Kapow! Can bat genes knock out cancer?

2 minute read

There’s lots we can learn from the super immunity of our mammalian mates.

From Count Dracula to Batfink to the numerous iterations of the Caped Crusader, nature’s only flying mammals hold a special fascination in the human imagination.

Moreover, while the blood-sucking and crime-fighting capers are impressive and entertaining, actual bats are arguably even more remarkable critters than their movie and TV creations.       

Not only do they live longer than most animals of their size, their immune systems are incredibly robust, protecting them from viruses, such as ebola and covid, which cause carnage in humans.

It is this latter capability which scientists believe could ultimately improve disease treatments and save more lives than Batman and Robin could ever hope to.

The key to understanding how bats might become such lifesavers lies in sequencing their genomes, something American scientists have now done for two species of bats found the South American nation of Belize: the Jamaican fruit bat and the delightfully named Mesoamerican moustached bat. 

Publishing in the journal Genome Biology and Evolution, boffins from the Cold Spring Harbour Laboratory say that when they compared the two bat genomes with other mammals, they found that rapid evolution had streamlined bat genomes to protect against infections – and immune overreactions to them – and, importantly, cancers.

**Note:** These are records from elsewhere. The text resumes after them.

(* ===== verification/RpcInit.v ===== *)
(** Start-up and shut-down of rpclite: [rpclite_fop.c] (the fop types) and
    [rpc_init] / [rpc_fini] of rpclite.c. *)

From S2P Require Import Prelude CTypes Machine Stats Resources.
Local Open Scope Z_scope.

Module RpcInit.
Import Stats.
Section RpcInit.
Context {E : Env}.

(** [rpclite_fop.c] *)
Definition rpclite_fop_fini : M unit :=
  do! (m0_fop_type_fini m0_fop_rpclite_rep_fopt) ;;
  do! (m0_fop_type_fini m0_fop_rpclite_fopt) ;;
  do! m0_xc_rpclite_fop_fini.

Definition rpclite_fop_init : M Z :=
  do! m0_xc_rpclite_fop_init ;;
  do! (M0_FOP_TYPE_INIT m0_fop_rpclite_fopt
         {| ft_name := "Ping fop"; ft_opcode := M0_RPC_PING_OPCODE;
            ft_rpc_flags := [M0_RPC_ITEM_TYPE_REQUEST; M0_RPC_ITEM_TYPE_MUTABO];
            ft_fom_ops := Some m0_fom_rpclite_type_ops |}) ;;
  do! (M0_FOP_TYPE_INIT m0_fop_rpclite_rep_fopt
         {| ft_name := "Ping fop reply"; ft_opcode := M0_RPC_PING_REPLY_OPCODE;
            ft_rpc_flags := [M0_RPC_ITEM_TYPE_REPLY]; ft_fom_ops := None |}) ;;
  mret 0.

Definition net_dom : ptr := Ptr (Static client_net_dom) [].
Definition ha_dom : ptr := Ptr (Static client_ha_dom) [].

Definition set_max_epoch (x : Z) (g : globals) : globals :=
  {| client_max_epoch := x; rpc_stat := rpc_stat g;
     rpclite_listen_cbs := rpclite_listen_cbs g;
     ha_state_cbs := ha_state_cbs g; m0init_hi := m0init_hi g |}.

(** [rpc_init]: the two [goto] targets fall through, as in the source. *)
Definition rpc_init : M Z :=
  mod_glob (set_max_epoch 0) ;;
  rpc_stat_init ;;
  rc ← rpclite_fop_init;
  CHECK_RESULT rc (rpc_stat_fini ;; mret rc) (
  rc ← do! (m0_net_domain_init net_dom);
  CHECK_RESULT rc (rpclite_fop_fini ;; rpc_stat_fini ;; mret rc) (
  do! (m0_ha_domain_init ha_dom 0) ;;
  mret 0)).

Definition rpc_fini : M unit :=
  do! (m0_ha_domain_fini ha_dom) ;;
  do! (m0_net_domain_fini net_dom) ;;
  rpclite_fop_fini ;;
  rpc_stat_fini.

(** What a successful [rpc_init] holds, most recent first. *)
Definition rpc_resources : list resource :=
  [RHaDomain ha_dom; RNetDomain net_dom;
   RFopType m0_fop_rpclite_rep_fopt; RFopType m0_fop_rpclite_fopt; RXcode;
   RMutex (stat_lock 1); RMutex (stat_lock 0)].

Lemma rpc_init_spec R w :
  wp rpc_init (fun r w' => exists rc, r = Ok rc /\
    Ev (m0_net_domain_init net_dom) rc ∈ trace w' /\
    balance w w' R (if rc =? 0 then rpc_resources ++ R else R) /\
    heap w' = heap w /\ glob w' = set_max_epoch 0 (glob w) /\ quiet w w' /\
    answers (m0_net_domain_init net_dom) rc) w.
Proof.
  unfold rpc_init, rpc_stat_init, rpc_stat_fini, rpclite_fop_init, rpclite_fop_fini. simpl.
  wp_go; try done; reflect_Z; simplify_eq; eexists; (split; [reflexivity|]); (split; [solve_elem_trace|]).
  - split; [solve_balance|]. split; [done|]. split; [done|]. split; [solve_quiet|done].
  - rewrite (proj2 (Z.eqb_neq _ _) Heqb). split; [solve_balance|].
    split; [done|]. split; [done|]. split; [solve_quiet|done].
Qed.

(** [rpc_init] is all or nothing: it returns 0 exactly when the network
    domain could be initialised, and then holds the two domains, the two fop
    types, the xcode definitions and the two statistics mutexes; otherwise it
    returns Mero's error and has finalised everything it had initialised. In
    both cases [client_max_epoch] is reset and the statistics are kept. *)
Theorem rpc_init_all_or_nothing R w :
  wp rpc_init (fun r w' => exists rc, r = Ok rc /\
    Ev (m0_net_domain_init net_dom) rc ∈ trace w' /\
    balance w w' R (if rc =? 0 then rpc_resources ++ R else R) /\
    heap w' = heap w /\ glob w' = set_max_epoch 0 (glob w)) w.
Proof.
  eapply wp_mono; [apply (rpc_init_spec R)|].
  intros r w' (rc & Hr & Hin & Hb & Hh & Hg & _). by exists rc.
Qed.

Lemma wp_rpc_fini R w Q :
  (forall w', balance w w' (rpc_resources ++ R) R -> heap w' = heap w -> glob w' = glob w ->
     quiet w w' -> Q (Ok tt) w') ->
  wp rpc_fini Q w.
Proof.
  intros HQ. unfold rpc_fini, rpc_stat_fini, rpclite_fop_fini. simpl.
  wp_go. apply HQ; [|done|done|solve_quiet]. unfold rpc_resources. simpl. solve_balance.
Qed.

(** One use of the library: initialise and, if that worked, finalise. *)
Definition rpc_cycle : M unit :=
  rc ← rpc_init; if rc =? 0 then rpc_fini else mret tt.

(** [rpc_fini] undoes [rpc_init]: any number of initialise/finalise cycles,
    whether or not the individual initialisations succeed, always returns and
    leaves no Mero object initialised and none finalised twice. *)
Theorem rpc_cycles_balanced (cycles : list unit) R w :
  wp (for_each cycles (fun _ => rpc_cycle))
    (fun r w' => r = Ok tt /\ balance w w' R R /\ heap w' = heap w) w.
Proof.
  apply (wp_for_each _ _ (fun _ w' => balance w w' R R /\ heap w' = heap w)).
  - split; [apply balance_refl|done].
  - intros _ x _ w1 _ [Hb Hh]. unfold rpc_cycle. apply wp_bind.
    eapply wp_mono; [by eapply (rpc_init_spec R)|].
    intros r w2 (rc & -> & _ & Hb2 & Hh2 & _). wp_step.
    + apply (wp_rpc_fini R). intros w3 Hb3 Hh3 _ _.
      split; [done|]. split; [|congruence].
      eapply balance_trans; [done|]. by eapply balance_trans.
    + wp_step. split; [done|]. split; [|congruence]. by eapply balance_trans.
Qed.

End RpcInit.
End RpcInit.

Using something called Oxford Nanopore sequencing technology, the researchers compared the Belize bat genome sequences with 15 other bat and mammal genomes, including humans.

This work revealed an unknown shift in levels of two inflammatory protein-coding genes called interferon-alpha and interferon-omega.

“Bats have dialled down the immune system’s alarm by shedding genes that produce interferon-alpha,” CSHL researcher Armin Scheben told media.

“This may be responsible for their high viral tolerance. It prevents overactive immune responses that harm healthy tissue – one of the reasons infections are so damaging to humans.”

The researchers also found that compared with other mammals, bat genomes contain more changes in cancer-related genes, including six that repair DNA and 46 that suppress tumours.

By now looking at how these immune genes are regulated and expressed, the scientists hope they may be able to discover insights into the links between immunity, ageing and cancer in humans.

To which we can only say: “Holy Pteronotus mesoamericanus, Batman! Let’s hope our batty boffins can help crack that code!”